'It could be done, but it would definitely be tough': Ohio State football players weigh in on playoff expansion
Thayer Munford considered the recent proposal for the College Football Playoff to expand from four teams to 12 and the results from an enlarged bracket.
By adding more teams to the field, the participants will be asked to play more games in order to pursue a national championship. Teams without a first-round bye could be in as many as four playoff games. Seasons will swell to 16 or 17 games.
To balance the physical demands, the Ohio State left tackle views staging fewer games in the regular season as a practical solution.
“You should have a little bit more time off,” he said, “because it's going to be a long season.”
Munford and other Buckeyes players who met with reporters at Big Ten media days last week will be unaffected by playoff expansion. They’re all upperclassmen and will have left school by the time any new postseason model takes effect.
But their thoughts offer perspective for decision-makers throughout college sports, including Big Ten commissioner Kevin Warren, who told USA Today last week he would seek feedback from players before endorsing the 12-team format.
Unique to Munford and teammates such as defensive end Zach Harrison and tight end Jeremy Ruckert is that they have playoff experience. The Buckeyes made the field last fall as well as in 2019, a season that featured 14 games. They’ve already trudged through some of the longer schedules.
None of the three players supported or spoke out against expansion, but acknowledged one of the realities: It’ll be grueling for players.
“It’s definitely going to take a toll on your body, but that's football,” Harrison said. “Football's a tough sport, and oftentimes the most healthy team at the end of the season is going to win the most games. I wouldn't say that's a knock against an expanded playoff. That's just something that needs to be factored in for the decision-makers.”
Ruckert pointed out it’s not unprecedented for football seasons to surpass 15 games, which has been the limit for College Football Playoff finalists.

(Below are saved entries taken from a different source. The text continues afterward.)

Lemma take_inbound_step evs u keep now w msg w' :
  (∀ msg, keep msg = false → payload msg = None) →
  take_inbound u keep now w = Some (msg, w') → down_step evs (GUser u) w w'.
Proof.
  intros Hkeep. unfold take_inbound. intros (q & Hq & ([m q'] & Hr & (x & Hx & [= <- <-])%bind_Some)%bind_Some)%bind_Some Hok.
  set (w' := set_queues _ _).
  assert (Hus : ∀ u', users w' !! u' = if decide (u = u') then
    Some (if keep m then user_main (main_pending (rm_pending (u_main x) ++ [m])) x else x) else users w !! u').
  { intros u'. subst w'. destruct (keep m); cbn; rewrite ?lookup_alter; case_decide; subst; by rewrite ?Hx. }
  assert (Hre : relays w' = relays w) by (subst w'; by destruct (keep m)).
  assert (Hqs : queues w' = <[u := q']> (queues w)) by (subst w'; by destruct (keep m)).
  clearbody w'. assert (Hg : info_grow w w').
  { intros u' y Hy. rewrite Hus. case_decide; subst; [|eauto]. rewrite Hx in Hy. injection Hy as ->. by destruct (keep m); eauto. }
  split.
  - destruct Hok as [H1 H2]. split.
    + intros u' y. rewrite Hus, Hqs. destruct (decide (u = u')) as [<-|Hne].
      * destruct (H1 u x Hx) as (q0 & Hq0 & Hok & Hs). rewrite Hq in Hq0. injection Hq0 as ->.
        destruct (receive_ok _ _ _ _ _ _ Hok Hr) as [Hok' Hgot]. intros [= <-]. exists q'. rewrite lookup_insert_eq.
        split_and!; [done|by destruct (keep m)|]. rewrite Hgot, omap_app. destruct (keep m) eqn:Ek.
        -- unfold flow. cbn [user_main u_main main_pending rm_out rm_pending]. rewrite omap_app, (assoc_L (++)). by apply sublist_app.
        -- cbn. rewrite (Hkeep m Ek), app_nil_r. done.
      * rewrite lookup_insert_ne by done. apply H1.
    + rewrite Hre. intros id reg (y & Hy & <- & ?)%H2. destruct (Hg _ _ Hy) as (y' & ? & E). exists y'. by rewrite E.
  - intros g' Hg'. split; [done|]. destruct g' as [| | |u'|]; try done. rewrite Hus. case_decide; congruence.
Qed.

Lemma flow_write m x : frame_data x = None → flow (main_write x m) = flow m.
Proof. intros Hx. unfold flow. cbn. rewrite omap_app. cbn. rewrite Hx. by rewrite app_nil_r. Qed.

Lemma unregister_relays id w i reg : relays (UnregisterRelay id w) !! i = Some reg → relays w !! i = Some reg.
Proof. unfold UnregisterRelay. cbv zeta. case_bool_decide; cbn; [done|]. by intros [_ ?]%lookup_delete_Some. Qed.
Lemma unregister_rest id w : queues (UnregisterRelay id w) = queues w ∧ users (UnregisterRelay id w) = users w.
Proof. unfold UnregisterRelay. cbv zeta. by case_bool_decide. Qed.

Lemma ack_payload msg : negb (bool_decide (trim (m_type msg) = "relay_open_ack")) = false → payload msg = None.
Proof. intros E%negb_false_iff%bool_decide_eq_true. unfold payload. by rewrite E. Qed.

Ltac down_prim :=
  unfold put_send, RegisterWithPolicy, Unregister, RegisterRelayConn, UnregisterRelayConn, on_conn, on_user, on_call in *;
  cbv zeta in *; hub_case;
  first
    [ by apply down_plain
    | by apply down_plain; [apply unregister_rest|apply unregister_relays|apply unregister_rest]
    | eapply take_inbound_step; [|eassumption]; done
    | eapply take_inbound_step; [|eassumption]; apply ack_payload
    | eapply down_alter; [reflexivity|done|reflexivity|]; intros ? ?; simplify_eq; (split; [reflexivity|]);
      first
        [ left; reflexivity
        | right; (split; [reflexivity|]); cbn [user_main u_main];
          first [reflexivity|by rewrite flow_write|by eapply client_step_flow]]
    | by apply down_plain; cbn; rewrite ?alter_None_same ].

Lemma down_send_pending evs u info n : within (down_step evs (GUser u)) (send_pending (M := M) u info n).
Proof.
  induction n as [|n IH]; cbn [send_pending]; [done|]. hub_threads. repeat (within_step; try exact IH).
  all: down_prim.
Qed.

Ltac down_within := repeat (within_step || apply down_send_pending); down_prim.

(** Entries that neither deliver to a queue nor make one. *)
Definition no_queue (e : entry (M := M)) : bool :=
  match e with
  | Activates _ _ _ | Reads _ _ _ (ReadText (Some _)) | ConnectsUser _ _ => false
  | _ => true
  end.

Lemma no_queue_within evs e : no_queue e = true → within (down_step evs (code e).1) (code e).2.
Proof.
  destruct e as [| | | | | | |k [] r [| | |[m|]]|k [] r| | | |]; intros E; try discriminate E; cbn [code fst snd].
  all: hub_threads.
  all: down_within.
Qed.

(** ** Deliveries *)

Section Deliver.
Variable evs : list (sevent input name (entry (M := M))).
Local Abbreviation dsafe := (safe (I := input) (down_ok evs) down_rely).
Local Abbreviation dbind := (safe_bind (down_ok evs) down_rely).

Definition down_same w w' : Prop := queues w' = queues w ∧ relays w' = relays w ∧ users w' = users w.
(** Knowledge that the others leave alone. *)
Definition stable (g : name) (K : world M → Prop) : Prop := ∀ w w', K w → down_rely g w w' → K w'.

Lemma same_rely g w w' : users w' = users w → down_rely g w w'.
Proof. intros E. split; [intros u x; rewrite E; eauto|]. destruct g; by rewrite ?E. Qed.

Lemma dkeep {A} g (t : thread (world M) input A) K w :
  stable g K → within down_same t → K w → dsafe g t (λ _ w, K w) w.
Proof.
  intros HK. apply within_safe_keep; [|done|].
  - intros w1 w2 Hi (E1 & E2 & E3). eapply down_plain; [done|by rewrite E2|done|done].
  - intros w1 w2 _ Hw (_ & _ & E). eapply HK; [done|]. by apply same_rely.
Qed.

Definition owns (q : nat) (id : string) w : Prop := ∃ x, users w !! q = Some x ∧ ri_id (u_info x) = id.

Lemma owns_stable g (q : nat) id : stable g (owns q id).
Proof. intros w w' (x & Hx & <-) [Hg _]. destruct (Hg _ _ Hx) as (x' & ? & E). exists x'. by rewrite E. Qed.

College Football Playoff expansion would create 15-game season
NFL regular-seasons have been 16 games for decades before moving to a 17-game regular-season starting this year. Ruckert suggested if most players strive to reach the professional level, expansion might make sense in that context — but only to a point.
“You can you can look at it that way,” he said, “but for a college athlete dealing with the school, with all that stuff, I think it would definitely be mentally tough, physically tough. So it's just working on how to manage that and how to maximize your body and everything like that is something that you really think of. It could be done, but it would definitely be tough.”
The trend in college football in recent decades has been to add games. In the Bowl Championship Series era, teams played up to 14 games, which could include 12 regular-season games, a conference championship game and a bowl game or BCS title game.
The introduction of the playoff in 2014 brought the possibility of two playoff games, creating some 15-game seasons.
What Ohio State athletic director Gene Smith said on CFP expansion
Ohio State athletic director Gene Smith doesn’t expect this shift to change, seeing it as unlikely any steps would be taken to drop games from schedules.
He noted that most of the 130 teams in the Bowl Subdivision will be unaffected by playoff expansion, and if the regular season was cut to help the dozen playoff teams, a swath of other schools would be hurt.
“I don't think you can reduce it,” Smith said, “because that impacts all the other schools who aren't in it. So imagine we weren't in. We're taking away a game and taking away revenue. You can't do that.”
In order to address concerns about the physical toll of a longer season, Smith, a proponent of expansion, said he wanted to look at other areas to help players manage the slate. Some of the possibilities he mentioned include more bye weeks or reduced practice hours late in the season.
“To me, we've got to figure out what's the date of the games, what's the spacing,” Smith said. “Players want to play. They don't want to practice. So when we get to that time, what's the practice rules? How do you make sure you they protect their bodies?”
Issues around player workload management loom around the corner.